(* ===== verification/JsDouble.v ===== *)
(** * Arithmetic and printing of binary64 Numbers

    The pages compute with Numbers in three places: the percent buttons
    of the withdraw forms ([Number(userStake) / 1e6], a product with
    [parseInt(percent) / 100], [toString] and [toFixed(2)]) and the share
    of the clan total on the portfolio page ([toFixed(1)] of a quotient).
    The operations are those of IEEE-754 binary64 as the standard
    library's [SpecFloat] computes them; [toFixed] and [toString] follow
    ECMAScript's [Number.prototype.toFixed] and [Number::toString] on the
    exact value of the double, so that the model has no rounding
    assumption of its own. *)

From Stdlib Require Import SpecFloat.
From stdpp Require Import pretty.
From S2P Require Import Prelude Digits JsNumber Viem.

(** ** Arithmetic *)

Definition double_div (x y : spec_float) : spec_float := SFdiv prec emax x y.
Definition double_mul (x y : spec_float) : spec_float := SFmul prec emax x y.
Definition double_sub (x y : spec_float) : spec_float := SFsub prec emax x y.

(** The literals [1e6] and [100]. *)
Definition double_1e6 : spec_float := number_of_bigint 1000000.
Definition double_100 : spec_float := number_of_bigint 100.

(** ** parseInt *)

Definition hex_digit_of_char (c : ascii) : option N :=
  let code := N_of_ascii c in
  if ((48 <=? code) && (code <=? 57))%N then Some (code - 48)%N
  else if ((97 <=? code) && (code <=? 102))%N then Some (code - 87)%N
  else if ((65 <=? code) && (code <=? 70))%N then Some (code - 55)%N
  else None.

(** The longest prefix of digits of the radix, read as a number: [None]
    when there is no digit. *)
Fixpoint read_prefix (digit : ascii -> option N) (radix : N) (acc : option N) (s : string)
    : option N :=
  match s with
  | String c s' =>
      match digit c with
      | Some d => read_prefix digit radix (Some (default 0 acc * radix + d)%N) s'
      | None => acc
      end
  | EmptyString => acc
  end.

(** [parseInt(s)] without a radix: white space, a sign, [0x] for
    hexadecimal, then the longest prefix of digits. *)
Definition parseInt (s : string) : JsNum :=
  let '(neg, r) :=
    match trim_start s with
    | String "+" r => (false, r)
    | String "-" r => (true, r)
    | r => (false, r)
    end in
  let value :=
    match r with
    | String "0" (String "x" h) | String "0" (String "X" h) =>
        read_prefix hex_digit_of_char 16 None h
    | _ => read_prefix digit_of_char 10 None r
    end in
  match value with
  | Some n => Dec neg n 0
  | None => NaN
  end.

(** ** The exact value of a double *)

(** A positive finite double [m * 2^e] as a fraction. *)
Definition fraction_of (m : positive) (e : Z) : Z * Z :=
  if 0 <=? e then (Zpos m * 2 ^ e, 1) else (Zpos m, 2 ^ (- e)).

(** [10^k] times a fraction, for any integer [k]. *)
Definition scale10 (k : Z) (x : Z * Z) : Z * Z :=
  if 0 <=? k then (fst x * 10 ^ k, snd x) else (fst x, snd x * 10 ^ (- k)).

(** ** toFixed *)

(** The integer [n] for which [n / 10^f - x] is closest to zero, the
    larger one when there are two. *)
Definition round_scaled (f : nat) (m : positive) (e : Z) : Z :=
  let '(p, q) := scale10 (Z.of_nat f) (fraction_of m e) in
  (2 * p + q) / (2 * q).

(** The digits of [n] with a point before the last [f] of them. *)
Definition fixed_digits (f : nat) (n : Z) : string :=
  let m := pad_start (S f) "0" (pretty (Z.to_N n)) in
  match f with
  | O => m
  | _ =>
      take_chars (String.length m - f) m +:+ "." +:+ drop_chars (String.length m - f) m
  end.

(** ** toString *)

(** The position of the decimal point: the [n] with
    [10^(n-1) <= p/q < 10^n], searched downward from an upper bound. *)
Fixpoint point_position (fuel : nat) (n : Z) (x : Z * Z) : Z :=
  match fuel with
  | O => n
  | S fuel' =>
      let '(p, q) := scale10 (1 - n) x in
      if q <=? p then n else point_position fuel' (n - 1) x
  end.

(** The double the decimal [s * 10^q] reads as. *)
Definition reads_as (s q : Z) : spec_float := to_double (Dec false (Z.to_N s) q).

(** The least number of digits [k] for which a decimal [s * 10^(n-k)]
    reads as [x], with the [s] that is closest to [x]. *)
Fixpoint shortest_digits (fuel : nat) (k : Z) (n : Z) (x : spec_float) (v : Z * Z)
    : Z * Z :=
  let '(p, q) := scale10 (k - n) v in
  let lo := p / q in
  let hi := lo + 1 in
  match fuel with
  | O => (lo, n - k)
  | S fuel' =>
      let ok_lo := SFeqb (reads_as lo (n - k)) x in
      let ok_hi := SFeqb (reads_as hi (n - k)) x in
      if ok_lo && ok_hi then (if 2 * p <=? (lo + hi) * q then lo else hi, n - k)
      else if ok_lo then (lo, n - k)
      else if ok_hi then (hi, n - k)
      else shortest_digits fuel' (k + 1) n x v
  end.

(** The notation of [Number::toString] for the digits [ds] (without
    trailing zeros) of a number whose decimal point is after [n] digits. *)
Definition decimal_notation (ds : string) (n : Z) : string :=
  let k := Z.of_nat (String.length ds) in
  if (k <=? n) && (n <=? 21) then ds +:+ repeat_char (Z.to_nat (n - k)) "0"
  else if (0 <? n) && (n <=? 21)
  then take_chars (Z.to_nat n) ds +:+ "." +:+ drop_chars (Z.to_nat n) ds
  else if (-6 <? n) && (n <=? 0)
  then "0." +:+ repeat_char (Z.to_nat (- n)) "0" +:+ ds
  else
    let e := n - 1 in
    let exponent := (if e <? 0 then "e-" else "e+") +:+ pretty (Z.abs_N e) in
    if k =? 1 then ds +:+ exponent
    else take_chars 1 ds +:+ "." +:+ drop_chars 1 ds +:+ exponent.

Definition toString_double (x : spec_float) : string :=
  match x with
  | S754_nan => "NaN"
  | S754_infinity neg => if neg then "-Infinity" else "Infinity"
  | S754_zero _ => "0"
  | S754_finite neg m e =>
      let v := fraction_of m e in
      let n := point_position 700 310 v in
      let '(s, q) := shortest_digits 17 1 n (S754_finite false m e) v in
      let ds := pretty (Z.to_N s) in
      (if neg then "-" else "") +:+
      decimal_notation (strip_trailing_zeros ds) (Z.of_nat (String.length ds) + q)
  end.

(** [x.toFixed(f)] *)
Definition toFixed (f : nat) (x : spec_float) : string :=
  match x with
  | S754_finite neg m e =>
      let '(p, q) := fraction_of m e in
      if 10 ^ 21 * q <=? p then toString_double x
      else (if neg then "-" else "") +:+ fixed_digits f (round_scaled f m e)
  | S754_zero _ => fixed_digits f 0
  | _ => toString_double x
  end.

(** ** Examples *)

Example toString_examples :
  toString_double (number_of_bigint 100) = "100" /\
  toString_double (to_double (Dec false 15 (-1))) = "1.5" /\
  toString_double (to_double (Dec false 1 (-6))) = "0.000001" /\
  toString_double (to_double (Dec false 1 (-7))) = "1e-7" /\
  toString_double (to_double (Dec false 1 21)) = "1e+21" /\
  toString_double (to_double (Dec false 123456789012345678901 0)) = "123456789012345680000" /\
  toString_double (double_mul (to_double (Dec false 1 (-1))) (number_of_bigint 3))
    = "0.30000000000000004" /\
  toString_double (double_div (number_of_bigint 1) (number_of_bigint 3))
    = "0.3333333333333333" /\
  toString_double (to_double (Dec true 25 (-2))) = "-0.25" /\
  toString_double (to_double (Dec false 5 (-324))) = "5e-324" /\
  toString_double (double_div (number_of_bigint 1234567) double_1e6) = "1.234567".
Proof. by vm_compute. Qed.

Example toFixed_examples :
  toFixed 2 (to_double (Dec false 1005 (-3))) = "1.00" /\
  toFixed 1 (to_double (Dec false 145 (-2))) = "1.4" /\
  toFixed 0 (to_double (Dec false 25 (-1))) = "3" /\
  toFixed 2 (to_double (Dec false 8345 (-3))) = "8.35" /\
  toFixed 2 (to_double (Dec false 1 (-6))) = "0.00" /\
  toFixed 0 (to_double (Dec true 15 (-1))) = "-2" /\
  toFixed 2 (to_double (Dec true 1 (-3))) = "-0.00" /\
  toFixed 2 (number_of_bigint 1234) = "1234.00" /\
  toFixed 2 (to_double (Dec false 1 21)) = "1e+21" /\
  toFixed 1 S754_nan = "NaN".
Proof. by vm_compute. Qed.

Example parseInt_examples :
  parseInt "25%" = Dec false 25 0 /\ parseInt "MAX" = NaN /\
  parseInt " -12px" = Dec true 12 0 /\ parseInt "0x1F" = Dec false 31 0 /\
  parseInt "" = NaN /\ parseInt "075" = Dec false 75 0.
Proof. by vm_compute. Qed.
(** C29. Time only moves the phase forward: once the deposit test fails it
    fails at every later clock value, and once the clear test succeeds it
    succeeds at every later clock value (for unchanged epoch data). *)
Theorem phase_is_monotone (t t' : Z) (s d e : option Z) :
  t <= t' ->
  (isDepositPhase t s d = false -> isDepositPhase t' s d = false) /\
  (canClearCanvas t s e = true -> canClearCanvas t' s e = true).
Proof.
  intros Hle.
  assert (now_seconds t <= now_seconds t') by (apply Z.div_le_mono; lia).
  split.
  - intros Hf. apply not_true_is_false. intros Ht. apply not_true_iff_false in Hf.
    apply Hf. apply deposit_test_iff.
    apply deposit_test_iff in Ht as (x & y & ? & ? & ? & ? & ?).
    exists x, y. repeat split; try done. lia.
  - rewrite !clear_test_iff.
    intros (x & y & ? & ? & ? & ? & ?). exists x, y. repeat split; try done. lia.
Qed.

Lemma phase_is_monotone_witness :
  (isDepositPhase 200000000 (Some 10) (Some 172800) (* t = 200000 s *) = false ->
   isDepositPhase 200000001 (Some 10) (Some 172800) = false) /\
  (canClearCanvas 200000000 (Some 10) (Some 100) = true ->
   canClearCanvas 200000001 (Some 10) (Some 100) = true).
Proof. apply phase_is_monotone. lia. Defined.

(** The specification's end-to-end scenario, for every start time [T]
    after the Unix epoch and every millisecond within the second: with a
    deposit window of 172800 s and an epoch of 604800 s, at [T + 100000]
    the phase is deposit; at [T + 500000] it is locked and not eligible; at
    [T + 700000] it is locked and rollover-eligible. *)
Theorem spec_scenario (T ms : Z) :
  0 < T -> 0 <= ms < 1000 ->
  let at_ (n : Z) := (T + n) * 1000 + ms in
  let dep t := isDepositPhase t (Some T) (Some 172800) in
  let clr t := canClearCanvas t (Some T) (Some 604800) in
  (dep (at_ 100000), clr (at_ 100000)) = (true, false) /\
  (dep (at_ 500000), clr (at_ 500000)) = (false, false) /\
  (dep (at_ 700000), clr (at_ 700000)) = (false, true).
Proof.
  intros HT Hms at_ dep clr.
  assert (Hnow : forall n, now_seconds (at_ n) = T + n).
  { intros n. unfold now_seconds, at_.
    rewrite Z.div_add_l by lia. rewrite Z.div_small by lia. lia. }
  assert (HT0 : (T =? 0) = false) by (apply Z.eqb_neq; lia).
  unfold dep, clr, isDepositPhase, canClearCanvas; simpl.
  rewrite HT0, !Hnow; simpl.
  repeat split; f_equal; bool_lia.
Qed.

Lemma spec_scenario_witness :
  let at_ (n : Z) := (1700000000 + n) * 1000 + 250 in
  let dep t := isDepositPhase t (Some 1700000000) (Some 172800) in
  let clr t := canClearCanvas t (Some 1700000000) (Some 604800) in
  (dep (at_ 100000), clr (at_ 100000)) = (true, false) /\
  (dep (at_ 500000), clr (at_ 500000)) = (false, false) /\
  (dep (at_ 700000), clr (at_ 700000)) = (false, true).
Proof. apply (spec_scenario 1700000000 250); lia. Defined.

(** ** The time that remains *)

(** A printed part starts with a digit. *)
Lemma show_part_head (n : Z) (unit rest : string) :
  exists c r, show_part n unit +:+ rest = String c r /\ is_digit c = true.
Proof.
  unfold show_part.
  destruct (digits_head (pretty (Z.to_N n)) (pretty_all_digits _) (pretty_nonempty _))
    as (c & ds & -> & Hc).
  exists c, ((ds +:+ unit) +:+ rest). by rewrite !string_app_cons.
Qed.

Lemma show_part_not_word (n : Z) (unit rest : string) (c : ascii) (r : string) :
  is_digit c = false -> show_part n unit +:+ rest <> String c r.
Proof.
  intros Hc. destruct (show_part_head n unit rest) as (c' & r' & -> & Hc').
  intros [= -> _]. congruence.
Qed.

(** C30. The parts [formatTimeRemaining] prints decompose the time: days,
    hours below 24 and minutes below 60 that add up to the seconds that
    remain, less than a minute short. *)
Theorem time_parts_decompose (s : Z) :
  0 <= s ->
  let '(days, hours, minutes) := time_parts s in
  0 <= days /\ 0 <= hours < 24 /\ 0 <= minutes < 60 /\
  days * 86400 + hours * 3600 + minutes * 60 <= s
    < days * 86400 + hours * 3600 + minutes * 60 + 60.
Proof. intros Hs. unfold time_parts. Z.div_mod_to_equations. lia. Qed.

Lemma time_parts_decompose_witness :
  let '(days, hours, minutes) := time_parts 90061 in
  0 <= days /\ 0 <= hours < 24 /\ 0 <= minutes < 60 /\
  days * 86400 + hours * 3600 + minutes * 60 <= 90061
    < days * 86400 + hours * 3600 + minutes * 60 + 60.
Proof. apply (time_parts_decompose 90061). lia. Defined.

....

### WHAT TO DO:
From the listing above, copy every line that holds the string "simpl".

### SOLVED EXERCISE:
  unfold dep, clr, isDepositPhase, canClearCanvas; simpl.
  rewrite HT0, !Hnow; simpl.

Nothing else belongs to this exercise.